TASK INSTRUCTIONS » Among the lines below, take the one holding "designs_of store = Some <$> recs", the one holding "i. rewrite !list_lookup_fmap.", and all lines between them. Set them down exactly.

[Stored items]
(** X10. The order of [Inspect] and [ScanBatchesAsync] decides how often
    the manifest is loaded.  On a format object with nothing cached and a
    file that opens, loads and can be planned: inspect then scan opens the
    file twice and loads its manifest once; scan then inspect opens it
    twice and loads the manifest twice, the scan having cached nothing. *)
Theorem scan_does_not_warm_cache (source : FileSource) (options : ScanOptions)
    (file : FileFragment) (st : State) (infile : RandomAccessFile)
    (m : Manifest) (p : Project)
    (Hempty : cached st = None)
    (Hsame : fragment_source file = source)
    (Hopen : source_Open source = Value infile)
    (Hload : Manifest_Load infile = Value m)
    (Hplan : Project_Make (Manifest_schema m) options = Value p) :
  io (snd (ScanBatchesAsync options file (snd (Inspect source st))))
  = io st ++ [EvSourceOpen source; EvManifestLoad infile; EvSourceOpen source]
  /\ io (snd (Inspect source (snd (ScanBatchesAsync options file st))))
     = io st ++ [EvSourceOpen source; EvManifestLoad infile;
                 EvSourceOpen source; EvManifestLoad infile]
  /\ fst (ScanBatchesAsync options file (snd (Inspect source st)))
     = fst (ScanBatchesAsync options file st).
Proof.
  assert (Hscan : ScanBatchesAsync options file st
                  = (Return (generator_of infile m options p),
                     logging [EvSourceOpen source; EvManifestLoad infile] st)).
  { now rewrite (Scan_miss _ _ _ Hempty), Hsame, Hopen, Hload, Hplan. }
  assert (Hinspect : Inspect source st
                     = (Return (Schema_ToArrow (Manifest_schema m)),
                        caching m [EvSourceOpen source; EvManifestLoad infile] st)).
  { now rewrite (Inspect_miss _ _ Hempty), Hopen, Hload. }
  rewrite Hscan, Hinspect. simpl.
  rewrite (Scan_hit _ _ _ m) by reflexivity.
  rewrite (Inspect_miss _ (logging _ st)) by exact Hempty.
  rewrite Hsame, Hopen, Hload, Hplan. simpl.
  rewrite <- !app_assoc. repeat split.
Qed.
--
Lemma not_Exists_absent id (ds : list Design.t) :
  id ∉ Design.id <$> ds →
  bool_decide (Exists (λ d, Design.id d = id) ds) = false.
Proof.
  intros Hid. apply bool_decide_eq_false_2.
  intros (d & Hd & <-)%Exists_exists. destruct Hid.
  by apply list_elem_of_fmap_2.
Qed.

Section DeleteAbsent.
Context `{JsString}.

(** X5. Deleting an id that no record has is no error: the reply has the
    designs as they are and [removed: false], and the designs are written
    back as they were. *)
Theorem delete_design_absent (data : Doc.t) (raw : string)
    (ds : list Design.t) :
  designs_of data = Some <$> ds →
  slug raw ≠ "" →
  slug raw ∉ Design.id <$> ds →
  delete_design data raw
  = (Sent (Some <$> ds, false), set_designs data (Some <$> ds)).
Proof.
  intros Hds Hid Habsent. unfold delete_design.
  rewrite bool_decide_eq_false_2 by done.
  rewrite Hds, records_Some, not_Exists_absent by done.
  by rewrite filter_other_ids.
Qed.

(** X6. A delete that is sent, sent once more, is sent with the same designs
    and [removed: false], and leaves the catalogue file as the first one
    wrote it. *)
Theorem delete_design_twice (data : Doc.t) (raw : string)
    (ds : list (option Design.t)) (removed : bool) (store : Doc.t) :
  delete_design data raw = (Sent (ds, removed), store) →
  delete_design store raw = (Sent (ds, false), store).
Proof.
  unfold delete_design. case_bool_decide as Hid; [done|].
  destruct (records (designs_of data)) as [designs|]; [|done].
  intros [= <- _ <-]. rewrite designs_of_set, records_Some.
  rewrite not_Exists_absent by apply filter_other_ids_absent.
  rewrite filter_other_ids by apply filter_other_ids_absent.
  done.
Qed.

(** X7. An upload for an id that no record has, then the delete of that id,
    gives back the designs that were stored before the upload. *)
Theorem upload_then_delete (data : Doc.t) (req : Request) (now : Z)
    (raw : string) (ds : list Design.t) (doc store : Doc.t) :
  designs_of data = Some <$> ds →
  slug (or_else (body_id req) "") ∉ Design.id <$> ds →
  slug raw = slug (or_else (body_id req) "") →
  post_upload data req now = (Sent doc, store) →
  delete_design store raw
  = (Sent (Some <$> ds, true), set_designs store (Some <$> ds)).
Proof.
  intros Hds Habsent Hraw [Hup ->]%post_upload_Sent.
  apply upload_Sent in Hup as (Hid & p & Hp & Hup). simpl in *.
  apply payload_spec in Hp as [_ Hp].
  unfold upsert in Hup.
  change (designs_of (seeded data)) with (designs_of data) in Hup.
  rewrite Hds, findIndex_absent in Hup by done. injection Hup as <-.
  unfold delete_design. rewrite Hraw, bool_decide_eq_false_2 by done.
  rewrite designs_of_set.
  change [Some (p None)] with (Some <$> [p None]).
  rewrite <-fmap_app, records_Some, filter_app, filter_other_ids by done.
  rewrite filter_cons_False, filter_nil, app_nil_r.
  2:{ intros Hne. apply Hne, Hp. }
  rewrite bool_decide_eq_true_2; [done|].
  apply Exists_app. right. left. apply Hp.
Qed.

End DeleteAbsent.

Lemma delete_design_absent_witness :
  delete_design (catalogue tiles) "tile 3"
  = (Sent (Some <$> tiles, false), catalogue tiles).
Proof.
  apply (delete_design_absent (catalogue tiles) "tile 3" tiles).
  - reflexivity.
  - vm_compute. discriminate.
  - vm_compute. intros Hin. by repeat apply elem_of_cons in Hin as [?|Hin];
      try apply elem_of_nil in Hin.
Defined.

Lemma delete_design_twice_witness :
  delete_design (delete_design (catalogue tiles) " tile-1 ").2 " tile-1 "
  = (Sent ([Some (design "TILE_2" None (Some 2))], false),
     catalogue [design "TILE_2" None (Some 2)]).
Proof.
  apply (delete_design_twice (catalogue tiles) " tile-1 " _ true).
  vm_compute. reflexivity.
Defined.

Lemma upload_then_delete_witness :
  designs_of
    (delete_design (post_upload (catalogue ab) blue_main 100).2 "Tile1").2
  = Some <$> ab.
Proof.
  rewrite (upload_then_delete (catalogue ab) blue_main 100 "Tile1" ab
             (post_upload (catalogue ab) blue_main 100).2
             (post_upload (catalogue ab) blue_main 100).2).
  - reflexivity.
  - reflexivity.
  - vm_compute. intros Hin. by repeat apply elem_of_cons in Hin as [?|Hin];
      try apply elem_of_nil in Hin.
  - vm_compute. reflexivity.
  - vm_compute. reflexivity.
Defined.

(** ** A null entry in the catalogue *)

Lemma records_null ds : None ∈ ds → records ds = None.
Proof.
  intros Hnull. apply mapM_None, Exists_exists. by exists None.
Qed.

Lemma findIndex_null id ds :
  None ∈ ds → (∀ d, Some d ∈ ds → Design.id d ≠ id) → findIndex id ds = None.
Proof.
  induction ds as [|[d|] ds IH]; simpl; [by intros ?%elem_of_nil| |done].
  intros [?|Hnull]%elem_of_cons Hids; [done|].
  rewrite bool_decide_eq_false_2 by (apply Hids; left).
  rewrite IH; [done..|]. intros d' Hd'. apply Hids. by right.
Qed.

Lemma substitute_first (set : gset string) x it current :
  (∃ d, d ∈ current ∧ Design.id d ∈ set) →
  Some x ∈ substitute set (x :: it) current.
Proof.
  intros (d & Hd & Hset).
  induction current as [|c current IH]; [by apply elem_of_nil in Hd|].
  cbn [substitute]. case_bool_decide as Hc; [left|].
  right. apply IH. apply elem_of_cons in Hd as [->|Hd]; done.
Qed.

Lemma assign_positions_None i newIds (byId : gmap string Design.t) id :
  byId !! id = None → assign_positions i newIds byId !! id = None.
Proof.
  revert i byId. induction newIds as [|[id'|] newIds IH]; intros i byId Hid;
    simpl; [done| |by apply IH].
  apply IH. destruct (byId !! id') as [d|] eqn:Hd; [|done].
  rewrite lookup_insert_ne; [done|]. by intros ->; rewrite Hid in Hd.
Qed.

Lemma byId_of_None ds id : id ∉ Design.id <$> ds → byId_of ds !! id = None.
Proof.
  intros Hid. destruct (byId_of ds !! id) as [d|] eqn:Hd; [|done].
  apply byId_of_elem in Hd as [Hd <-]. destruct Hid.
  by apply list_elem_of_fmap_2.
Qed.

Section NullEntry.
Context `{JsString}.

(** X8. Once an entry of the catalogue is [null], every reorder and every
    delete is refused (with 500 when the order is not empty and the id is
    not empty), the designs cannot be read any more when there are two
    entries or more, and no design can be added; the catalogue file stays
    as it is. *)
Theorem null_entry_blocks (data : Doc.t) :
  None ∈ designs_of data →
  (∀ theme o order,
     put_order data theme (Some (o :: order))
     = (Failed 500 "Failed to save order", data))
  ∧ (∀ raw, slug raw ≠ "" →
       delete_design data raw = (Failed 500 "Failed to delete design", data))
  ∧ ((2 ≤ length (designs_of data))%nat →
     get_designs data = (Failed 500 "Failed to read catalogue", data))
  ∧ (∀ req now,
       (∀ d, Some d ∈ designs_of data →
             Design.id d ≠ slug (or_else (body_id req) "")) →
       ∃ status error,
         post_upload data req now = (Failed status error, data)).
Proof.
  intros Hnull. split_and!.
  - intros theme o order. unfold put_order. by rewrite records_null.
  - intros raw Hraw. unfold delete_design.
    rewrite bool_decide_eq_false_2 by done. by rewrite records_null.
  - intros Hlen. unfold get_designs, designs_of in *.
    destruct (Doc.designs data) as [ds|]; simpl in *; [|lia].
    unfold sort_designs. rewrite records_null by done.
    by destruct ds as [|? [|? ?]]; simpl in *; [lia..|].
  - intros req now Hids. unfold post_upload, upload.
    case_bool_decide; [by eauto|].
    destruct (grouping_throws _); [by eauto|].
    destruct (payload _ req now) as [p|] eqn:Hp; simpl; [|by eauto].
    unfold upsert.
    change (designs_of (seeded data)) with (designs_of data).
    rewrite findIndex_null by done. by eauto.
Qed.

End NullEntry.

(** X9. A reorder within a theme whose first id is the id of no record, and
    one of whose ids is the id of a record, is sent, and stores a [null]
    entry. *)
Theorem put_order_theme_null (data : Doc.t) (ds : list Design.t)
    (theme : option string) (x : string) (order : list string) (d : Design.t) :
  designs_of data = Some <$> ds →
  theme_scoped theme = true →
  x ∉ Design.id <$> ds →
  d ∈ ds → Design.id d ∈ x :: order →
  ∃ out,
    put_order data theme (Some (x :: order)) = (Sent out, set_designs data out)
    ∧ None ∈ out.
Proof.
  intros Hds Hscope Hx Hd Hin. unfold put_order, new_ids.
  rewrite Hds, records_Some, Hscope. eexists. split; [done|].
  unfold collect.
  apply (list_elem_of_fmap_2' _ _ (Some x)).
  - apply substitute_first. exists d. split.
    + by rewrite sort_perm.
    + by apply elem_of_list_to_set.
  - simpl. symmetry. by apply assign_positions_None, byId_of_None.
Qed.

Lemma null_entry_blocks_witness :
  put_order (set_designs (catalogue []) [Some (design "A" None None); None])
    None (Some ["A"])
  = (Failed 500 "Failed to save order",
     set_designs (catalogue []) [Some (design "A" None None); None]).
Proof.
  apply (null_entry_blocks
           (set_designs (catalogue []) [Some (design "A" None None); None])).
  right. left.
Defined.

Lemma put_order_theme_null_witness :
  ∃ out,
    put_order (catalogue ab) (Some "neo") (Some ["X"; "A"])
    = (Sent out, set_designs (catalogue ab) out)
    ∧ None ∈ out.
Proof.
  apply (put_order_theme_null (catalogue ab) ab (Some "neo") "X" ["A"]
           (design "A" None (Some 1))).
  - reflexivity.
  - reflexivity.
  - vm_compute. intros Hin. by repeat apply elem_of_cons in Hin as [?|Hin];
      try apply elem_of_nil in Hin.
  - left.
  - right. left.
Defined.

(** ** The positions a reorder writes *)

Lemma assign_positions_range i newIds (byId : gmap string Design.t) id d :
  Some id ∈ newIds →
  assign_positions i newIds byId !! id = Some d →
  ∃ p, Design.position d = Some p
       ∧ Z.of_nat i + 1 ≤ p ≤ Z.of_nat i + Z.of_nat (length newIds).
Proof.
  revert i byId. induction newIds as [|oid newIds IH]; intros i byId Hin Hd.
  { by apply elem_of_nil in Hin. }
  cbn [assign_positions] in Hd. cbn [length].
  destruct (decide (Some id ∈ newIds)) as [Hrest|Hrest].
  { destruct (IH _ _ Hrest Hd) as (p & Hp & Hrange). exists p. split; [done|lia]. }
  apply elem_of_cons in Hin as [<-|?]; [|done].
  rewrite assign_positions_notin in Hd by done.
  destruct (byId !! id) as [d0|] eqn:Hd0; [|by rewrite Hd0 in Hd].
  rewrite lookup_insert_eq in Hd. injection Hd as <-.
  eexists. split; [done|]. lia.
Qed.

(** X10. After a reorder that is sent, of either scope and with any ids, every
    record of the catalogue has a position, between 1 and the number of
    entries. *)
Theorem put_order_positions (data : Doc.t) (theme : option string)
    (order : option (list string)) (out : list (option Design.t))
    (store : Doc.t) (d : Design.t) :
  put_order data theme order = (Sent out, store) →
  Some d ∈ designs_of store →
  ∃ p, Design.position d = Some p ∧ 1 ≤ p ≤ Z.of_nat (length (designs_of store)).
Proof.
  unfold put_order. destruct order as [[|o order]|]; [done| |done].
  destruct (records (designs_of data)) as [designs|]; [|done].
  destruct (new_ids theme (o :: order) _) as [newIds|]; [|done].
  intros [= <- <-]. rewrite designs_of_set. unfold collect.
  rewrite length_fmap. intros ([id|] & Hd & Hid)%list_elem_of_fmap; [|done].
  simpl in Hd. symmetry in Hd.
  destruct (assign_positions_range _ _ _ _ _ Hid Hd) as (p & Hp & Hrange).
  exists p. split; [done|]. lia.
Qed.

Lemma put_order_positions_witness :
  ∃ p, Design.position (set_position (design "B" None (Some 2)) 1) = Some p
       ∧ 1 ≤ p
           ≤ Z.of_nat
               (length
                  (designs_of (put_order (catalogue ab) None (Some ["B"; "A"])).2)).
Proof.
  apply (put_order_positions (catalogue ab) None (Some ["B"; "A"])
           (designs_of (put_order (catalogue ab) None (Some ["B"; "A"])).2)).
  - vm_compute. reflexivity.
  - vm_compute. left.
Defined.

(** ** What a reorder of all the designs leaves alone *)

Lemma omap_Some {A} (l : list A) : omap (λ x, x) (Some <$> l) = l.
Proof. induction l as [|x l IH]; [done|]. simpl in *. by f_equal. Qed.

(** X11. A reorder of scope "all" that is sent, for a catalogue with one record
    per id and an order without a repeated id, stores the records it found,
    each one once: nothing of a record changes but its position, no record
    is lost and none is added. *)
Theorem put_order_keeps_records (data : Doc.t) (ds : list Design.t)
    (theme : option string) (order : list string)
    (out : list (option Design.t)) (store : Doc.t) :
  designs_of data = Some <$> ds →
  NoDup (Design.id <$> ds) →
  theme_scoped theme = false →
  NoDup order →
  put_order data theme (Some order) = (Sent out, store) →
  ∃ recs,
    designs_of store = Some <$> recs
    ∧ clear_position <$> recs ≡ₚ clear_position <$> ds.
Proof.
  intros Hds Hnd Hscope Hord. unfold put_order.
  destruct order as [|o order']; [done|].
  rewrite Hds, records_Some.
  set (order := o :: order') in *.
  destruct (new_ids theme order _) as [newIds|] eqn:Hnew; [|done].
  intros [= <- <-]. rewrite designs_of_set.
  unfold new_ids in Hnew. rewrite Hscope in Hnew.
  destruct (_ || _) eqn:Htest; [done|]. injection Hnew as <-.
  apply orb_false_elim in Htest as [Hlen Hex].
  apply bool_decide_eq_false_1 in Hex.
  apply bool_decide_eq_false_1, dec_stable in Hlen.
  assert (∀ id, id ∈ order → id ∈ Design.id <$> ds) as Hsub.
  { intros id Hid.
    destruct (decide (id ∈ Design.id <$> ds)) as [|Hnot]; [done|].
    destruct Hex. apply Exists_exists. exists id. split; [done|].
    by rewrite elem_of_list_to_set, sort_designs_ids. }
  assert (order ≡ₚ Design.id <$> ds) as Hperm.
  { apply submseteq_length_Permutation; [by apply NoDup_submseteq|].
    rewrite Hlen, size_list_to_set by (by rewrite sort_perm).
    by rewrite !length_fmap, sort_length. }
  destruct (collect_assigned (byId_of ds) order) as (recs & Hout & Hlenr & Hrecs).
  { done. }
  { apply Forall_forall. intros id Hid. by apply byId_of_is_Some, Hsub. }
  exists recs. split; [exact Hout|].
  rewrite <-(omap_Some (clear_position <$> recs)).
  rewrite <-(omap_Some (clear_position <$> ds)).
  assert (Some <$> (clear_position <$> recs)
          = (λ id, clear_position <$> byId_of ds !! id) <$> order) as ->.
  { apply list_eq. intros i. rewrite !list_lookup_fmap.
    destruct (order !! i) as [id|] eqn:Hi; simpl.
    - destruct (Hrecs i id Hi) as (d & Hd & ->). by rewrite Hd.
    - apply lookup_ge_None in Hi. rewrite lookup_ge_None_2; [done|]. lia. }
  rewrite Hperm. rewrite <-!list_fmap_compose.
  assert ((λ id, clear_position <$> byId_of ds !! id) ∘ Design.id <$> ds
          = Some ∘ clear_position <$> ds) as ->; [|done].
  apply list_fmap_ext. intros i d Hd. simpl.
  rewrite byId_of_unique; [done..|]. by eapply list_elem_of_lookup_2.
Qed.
---
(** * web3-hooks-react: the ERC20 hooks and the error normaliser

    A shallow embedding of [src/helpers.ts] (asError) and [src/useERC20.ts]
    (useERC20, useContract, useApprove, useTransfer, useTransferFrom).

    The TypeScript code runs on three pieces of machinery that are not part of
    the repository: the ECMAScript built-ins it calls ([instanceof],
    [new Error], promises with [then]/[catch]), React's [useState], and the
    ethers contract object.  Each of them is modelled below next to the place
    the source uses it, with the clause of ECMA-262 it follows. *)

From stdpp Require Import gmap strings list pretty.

YOUR RESPONSE »
    designs_of store = Some <$> recs
    ∧ clear_position <$> recs ≡ₚ clear_position <$> ds.
Proof.
  intros Hds Hnd Hscope Hord. unfold put_order.
  destruct order as [|o order']; [done|].
  rewrite Hds, records_Some.
  set (order := o :: order') in *.
  destruct (new_ids theme order _) as [newIds|] eqn:Hnew; [|done].
  intros [= <- <-]. rewrite designs_of_set.
  unfold new_ids in Hnew. rewrite Hscope in Hnew.
  destruct (_ || _) eqn:Htest; [done|]. injection Hnew as <-.
  apply orb_false_elim in Htest as [Hlen Hex].
  apply bool_decide_eq_false_1 in Hex.
  apply bool_decide_eq_false_1, dec_stable in Hlen.
  assert (∀ id, id ∈ order → id ∈ Design.id <$> ds) as Hsub.
  { intros id Hid.
    destruct (decide (id ∈ Design.id <$> ds)) as [|Hnot]; [done|].
    destruct Hex. apply Exists_exists. exists id. split; [done|].
    by rewrite elem_of_list_to_set, sort_designs_ids. }
  assert (order ≡ₚ Design.id <$> ds) as Hperm.
  { apply submseteq_length_Permutation; [by apply NoDup_submseteq|].
    rewrite Hlen, size_list_to_set by (by rewrite sort_perm).
    by rewrite !length_fmap, sort_length. }
  destruct (collect_assigned (byId_of ds) order) as (recs & Hout & Hlenr & Hrecs).
  { done. }
  { apply Forall_forall. intros id Hid. by apply byId_of_is_Some, Hsub. }
  exists recs. split; [exact Hout|].
  rewrite <-(omap_Some (clear_position <$> recs)).
  rewrite <-(omap_Some (clear_position <$> ds)).
  assert (Some <$> (clear_position <$> recs)
          = (λ id, clear_position <$> byId_of ds !! id) <$> order) as ->.
  { apply list_eq. intros i. rewrite !list_lookup_fmap.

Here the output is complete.